В силу радикальности и масштаба трансформаций исчезают отношения нормальности, культурно-исторической и политической нейтральности. Все действия – даже повседневность – теперь пронизаны отношениями к нисходящим (деградационным) и восходящим (перспективным) мировым трендам. Мы своим существованием и действиями так или иначе вносим вклад в тот или иной тренд, поддерживаем воспроизводство кризиса или содействуем построению посткризисного мира.

Вместе с тем вполне очевидным становится грядущее новое глобальное финансово-технологическое зонирование и «огораживание», внутри отношений нового – поствестфальского – конституционализма и в рамках нового образовательного и идеологического ландшафта складываются невиданные ранее режимы доступа/открытости истории, «современных богатств» и будущего. Различным – с точки зрения способности знания и действия – народам приоткрываются различные возможности, шансы исторического творчества, суверенного развития и самодеятельности.

Знание о государственном деле и для него: значимость камерализма

Построение современного государства, его эффективная интеграция в международную среду и обеспечение экономического развития немыслимы без создания, освоения и развития соответствующей системы знаний, без включения в процессы развития знания, задаваемые лидирующими геополитическими проектами и знаниевыми сообществами. Для самоопределения и построения современной стратегии институционального развития государства и хозяйства необходим анализ их истории, эпистемологических и онтологических оснований базовых идей. Особое место должна занять история содержательных начал камерализма. Камерализм, сформированный в XVII-XVIII веках, сыграл огромную роль в развитии европейской цивилизации, существенно повлиял на становление обществознания и моделей капитализма континентальной Европы, американской школы политической экономии, на образование экономической профессии, социологии и социальных исследований в США, на складывание англосаксонской версии административных наук.

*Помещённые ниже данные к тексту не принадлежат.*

Definition acceptable (config : Config) (nonce : bytes) (request : Request) : Prop :=
  rq_Peer request = cf_AllowedClientPeer config /\
  zlen (rq_OneTimeNonce request) = NonceSize /\ rq_OneTimeNonce request = nonce /\
  rq_SandboxID request = cf_SandboxID config /\ rq_SandboxGeneration request = cf_SandboxGeneration config /\
  versions_ok (rq_MinimumVersion request) (rq_MaximumVersion request) /\
  Major (rq_MinimumVersion request) = Major (cf_MinimumVersion config) /\
  N.max (Minor (rq_MinimumVersion request)) (Minor (cf_MinimumVersion config)) <=
    N.min (Minor (rq_MaximumVersion request)) (Minor (cf_MaximumVersion config)) /\
  N.land (rq_FeatureBitmap request) (cf_RequiredFeatures config) = cf_RequiredFeatures config /\
  rq_FeatureBitmap request <= maxProtocolInteger /\
  cf_MinimumFrameSize config <= N.min (rq_MaximumFrameSize request) (cf_MaximumFrameSize config) /\
  rq_MaximumFrameSize request <= maxProtocolInteger /\
  rq_DescriptorDigest request = cf_DescriptorDigest config.

Definition agreed (config : Config) (request : Request) : Response :=
  MkResponse
    (MkVersion (Major (cf_MaximumVersion config))
       (N.min (Minor (rq_MaximumVersion request)) (Minor (cf_MaximumVersion config))))
    (N.land (rq_FeatureBitmap request) (cf_SupportedFeatures config))
    (N.min (rq_MaximumFrameSize request) (cf_MaximumFrameSize config)) (cf_DescriptorDigest config) [].

Lemma invalid_versions_false minimum maximum :
  invalid_versions minimum maximum = false <-> versions_ok minimum maximum.
Proof.
  unfold invalid_versions, versions_ok. rewrite !orb_false_iff, N.eqb_neq, !N.ltb_ge, bool_decide_eq_false.
  split; [intros (((( ? & ?%dec_stable) & ?) & ?) & ?)|intros (? & ? & ? & ? & ?)]; split_and!; auto.
Qed.

Lemma negotiate_response_ok ng request response :
  negotiate_response ng request = Ok response <->
  acceptable (ng_config ng) (ng_nonce ng) request /\ response = agreed (ng_config ng) request.
Proof.
  assert (Hmax : forall a b, (if b <? a then b else a) = N.min a b).
  { intros a b. destruct (N.ltb_spec b a); lia. }
  assert (Hmin : forall a b, (if a <? b then b else a) = N.max a b).
  { intros a b. destruct (N.ltb_spec a b); lia. }
  unfold negotiate_response, acceptable, agreed. cbv zeta. rewrite !Hmax, Hmin.
  rewrite !reject_if_ok, !orb_false_iff, !negb_false_iff, invalid_versions_false, !N.ltb_ge, Z.eqb_eq, !hmac_Equal_true,
    !bool_decide_eq_false.
  assert (Hst : forall A (x y : A) (Hd : EqDecision A), ~ x <> y <-> x = y).
  { intros A x y Hd. split; [apply dec_stable|tauto]. }
  rewrite !Hst by apply _. naive_solver.
Qed.

Section handshake.
Context {NZ : Normalizer} {NL : NormalizerLaws}.

(** ** Sequences of requests *)
Fixpoint negotiate_all (ng : option Negotiator) (requests : list Request)
    : list (res handshake_error Response) * option Negotiator :=
  match requests with
  | [] => ([], ng)
  | request :: rest =>
      let '(answer, ng1) := Negotiate ng request in
      let '(answers, ng2) := negotiate_all ng1 rest in
      (answer :: answers, ng2)
  end.

Definition count_ok (answers : list (res handshake_error Response)) : nat := length (filter is_ok answers).

Lemma negotiate_cases ng request :
  (exists e, Negotiate ng request = (Err e, ng)) \/
  exists n response, ng = Some n /\ ng_consumed n = false /\
    Negotiate ng request = (Ok response, Some (MkNegotiator (ng_config n) [] true)).
Proof using Type.
  unfold Negotiate. destruct ng as [n|]; [|eauto]. destruct (ng_consumed n) eqn:Hc; [eauto|].
  destruct (negotiate_response n request) as [r|]; [|eauto].
  destruct (handshakeTranscript _ _ _); [|eauto]. right. by eexists _, _.
Qed.

Lemma consumed_answers n requests :
  ng_consumed n = true ->
  negotiate_all (Some n) requests = (map (fun _ => Err ErrHandshakeConsumed) requests, Some n).
Proof using Type.
  intros Hc. induction requests as [|r rest IH]; [done|]. cbn [negotiate_all map]. unfold Negotiate. rewrite Hc.
  by rewrite IH.
Qed.

Lemma count_ok_consumed {A} (l : list A) : count_ok (map (fun _ => Err ErrHandshakeConsumed) l) = 0%nat.
Proof. unfold count_ok. by induction l. Qed.

(** A negotiator answers at most one request: of any sequence of requests at
    most one succeeds, after which every request is refused as consumed and the
    nonce is gone; requests that fail leave the negotiator as it was. *)
Theorem handshake_one_time ng requests :
  let '(answers, ng') := negotiate_all ng requests in
  (count_ok answers <= 1)%nat /\
  (count_ok answers = 0%nat -> ng' = ng) /\
  (count_ok answers = 1%nat -> exists n, ng' = Some n /\ ng_consumed n = true /\ ng_nonce n = [] /\
     forall request, Negotiate ng' request = (Err ErrHandshakeConsumed, ng')).
Proof using Type.
  induction requests as [|request rest IH]; cbn [negotiate_all].
  { split_and!; [cbn; lia|done|cbn; lia]. }
  destruct (negotiate_cases ng request) as [(e & ->)|(n & response & -> & Hc & ->)].
  - by destruct (negotiate_all ng rest) as [answers ng'].
  - rewrite consumed_answers by done. cbn [count_ok filter is_ok length].
    change (count_ok _) with (S (count_ok (map (fun _ : Request => Err ErrHandshakeConsumed) rest))).
    rewrite count_ok_consumed. split_and!; [lia|done|]. intros _. by eexists.
Qed.

(** ** The answer and its proof *)
Lemma negotiator_ok config ng :
  NewSandboxNegotiator config = Ok ng ->
  cf_ServerPeer config = PeerSandboxd /\
  N.land (cf_RequiredFeatures config) (cf_SupportedFeatures config) = cf_RequiredFeatures config /\
  zlen (cf_OneTimeNonce config) = NonceSize /\
  ng = MkNegotiator (without_nonce config) (cf_OneTimeNonce config) false.
Proof using Type.
  unfold NewSandboxNegotiator. rewrite !reject_if_ok, !orb_false_iff, !bool_decide_eq_false, negb_false_iff, Z.eqb_eq.
  intros ([Hs%dec_stable _] & _ & Hl%dec_stable & _ & _ & _ & _ & _ & Hn & [= <-]). done.
Qed.

Lemma negotiate_ok config request response :
  let nonce := cf_OneTimeNonce config in
  (Negotiate (Some (MkNegotiator (without_nonce config) nonce false)) request).1 = Ok response <->
  acceptable config nonce request /\ exists transcript,
    handshakeTranscript request (agreed config request) (cf_ServerPeer config) = Ok transcript /\
    response = with_proof (agreed config request) (hmac_sha256 nonce transcript).
Proof using Type.
  intros nonce. unfold Negotiate. cbn [ng_consumed ng_config ng_nonce].
  assert (Hr : forall r, negotiate_response (MkNegotiator (without_nonce config) nonce false) request = Ok r <->
    acceptable config nonce request /\ r = agreed config request) by (intros r; apply negotiate_response_ok).
  destruct (negotiate_response _ request) as [r|e].
  - destruct (proj1 (Hr r) eq_refl) as [Hacc ->].
    change (cf_ServerPeer (without_nonce config)) with (cf_ServerPeer config).
    destruct (handshakeTranscript request (agreed config request) (cf_ServerPeer config)) as [t|]; cbn [fst].
    + split; [intros [= <-]; by eauto|]. by intros (_ & t' & [= <-] & ->).
    + split; [done|]. by intros (_ & t' & ? & _).
  - split; [done|]. intros (Hacc & _). by pose proof (proj2 (Hr _) (conj Hacc eq_refl)).
Qed.

Lemma handshakeTranscript_proof request response proof server :
  handshakeTranscript request (with_proof response proof) server = handshakeTranscript request response server.
Proof using Type. done. Qed.

Lemma verify_proof nonce request response server transcript :
  zlen nonce = NonceSize -> handshakeTranscript request response server = Ok transcript ->
  VerifyNonceProof nonce request (with_proof response (hmac_sha256 nonce transcript)) server = true.
Proof using Type.
  intros Hn Ht. unfold VerifyNonceProof. rewrite handshakeTranscript_proof, Ht, Hn. cbn [with_proof rs_NonceProof].
  unfold zlen. rewrite length_hmac_sha256. cbn. by apply hmac_Equal_refl.
Qed.

Lemma verify_ok nonce request response server :
  VerifyNonceProof nonce request response server = true ->
  exists transcript, handshakeTranscript request response server = Ok transcript /\
    rs_NonceProof response = hmac_sha256 nonce transcript.
Proof using Type.
  unfold VerifyNonceProof. case_match; [done|]. destruct (handshakeTranscript _ _ _) as [t|]; [|done].
  intros ?%hmac_Equal_true. by exists t.
Qed.

Lemma version_eq v v' : Major v = Major v' -> Minor v = Minor v' -> v = v'.
Proof using Type. destruct v, v'. cbn. by intros -> ->. Qed.

Lemma transcript_inj request response server request' response' server' :
  canon (transcript_value request response server) = canon (transcript_value request' response' server') ->
  nfc server = nfc server' /\ nfc (rq_Peer request) = nfc (rq_Peer request') /\
  rq_MinimumVersion request = rq_MinimumVersion request' /\
  rq_MaximumVersion request = rq_MaximumVersion request' /\
  rq_FeatureBitmap request = rq_FeatureBitmap request' /\
  rq_MaximumFrameSize request = rq_MaximumFrameSize request' /\
  rq_DescriptorDigest request = rq_DescriptorDigest request' /\
  nfc (id_value (rq_SandboxID request)) = nfc (id_value (rq_SandboxID request')) /\
  rq_SandboxGeneration request = rq_SandboxGeneration request' /\
  rs_SelectedVersion response = rs_SelectedVersion response' /\
  rs_FeatureBitmap response = rs_FeatureBitmap response' /\
  rs_MaximumFrameSize response = rs_MaximumFrameSize response' /\
  rs_DescriptorDigest response = rs_DescriptorDigest response'.
Proof using NL.
  unfold transcript_value. intros Hc.
  assert (canon (VMap (transcript_fields request response server)) =
          canon (VMap (transcript_fields request' response' server'))) as Hm.
  { cbn [canon map] in Hc |- *. congruence. }
  apply canon_record_inj in Hm; [|done| |].
  - unfold transcript_fields in Hm. cbn [map snd] in Hm.
    injection Hm. intros. split_and!; try done; first [lia|apply version_eq; lia].
  - cbn [map transcript_fields fst]. forall_list; by apply nfc_ascii.
  - cbn [map transcript_fields fst]. apply (bool_decide_unpack _). vm_compute. reflexivity.
Qed.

Необходимо новое прочтение истории политической экономии в ее взаимодействии с камерализмом. Ну и самое важное – камерализм сыграл исключительную роль в создании регулярного государства, построении Академии наук и университетского дела в XVIII-XIX веках в России.

Итак, стоит проблема онтологии политэкономии, которая свертывала бы в себе, «снимала» ключевые аспекты и проблематику современного глобализирующегося, основанного на знании капитализма в его динамичном взаимодействии с региональными и национальными экономиками. Построение такой онтологии потребует анализа истоков государствостроительных дисциплин: политической экономии в широком смысле слова, административных и политических наук.

Контекстом для оформления и развития камерализма служил процесс образования государств и межгосударственных отношений в поствестфальской Европе. Отсюда так важна его содержательная реконструкция в современной ситуации, в условиях грядущего глобального «реструктурирования», когда намечен, по сути дела, демонтаж вестфальских принципов. Доминирующей политикой глобализации развернута интенсивная работа по гомогенизации и образованию институционально и идеологически единого проcтранства глобального капитализма. Трансатлантический мир устремлен к полному воплощению в жизнь неоклассическиих экономических моделей, основанных на теориях либерализма. Намеченное в ближайшее время создание упоминавшегося ТТИП и Транстихоокеанского партнерства (ТТП) должно окончательно реализовать либеральную идею единого и гомогенного политэкономического пространства, лишенного государственных и национальных препятствий – границ.

Мы проводим здесь прямую историческую параллель и с постсоветским периодом, когда появилось множество «новых государств» и все они оказались в ситуации сложного реформирования, государственного и институционального строительства, и с современным реструктурированием миропорядка.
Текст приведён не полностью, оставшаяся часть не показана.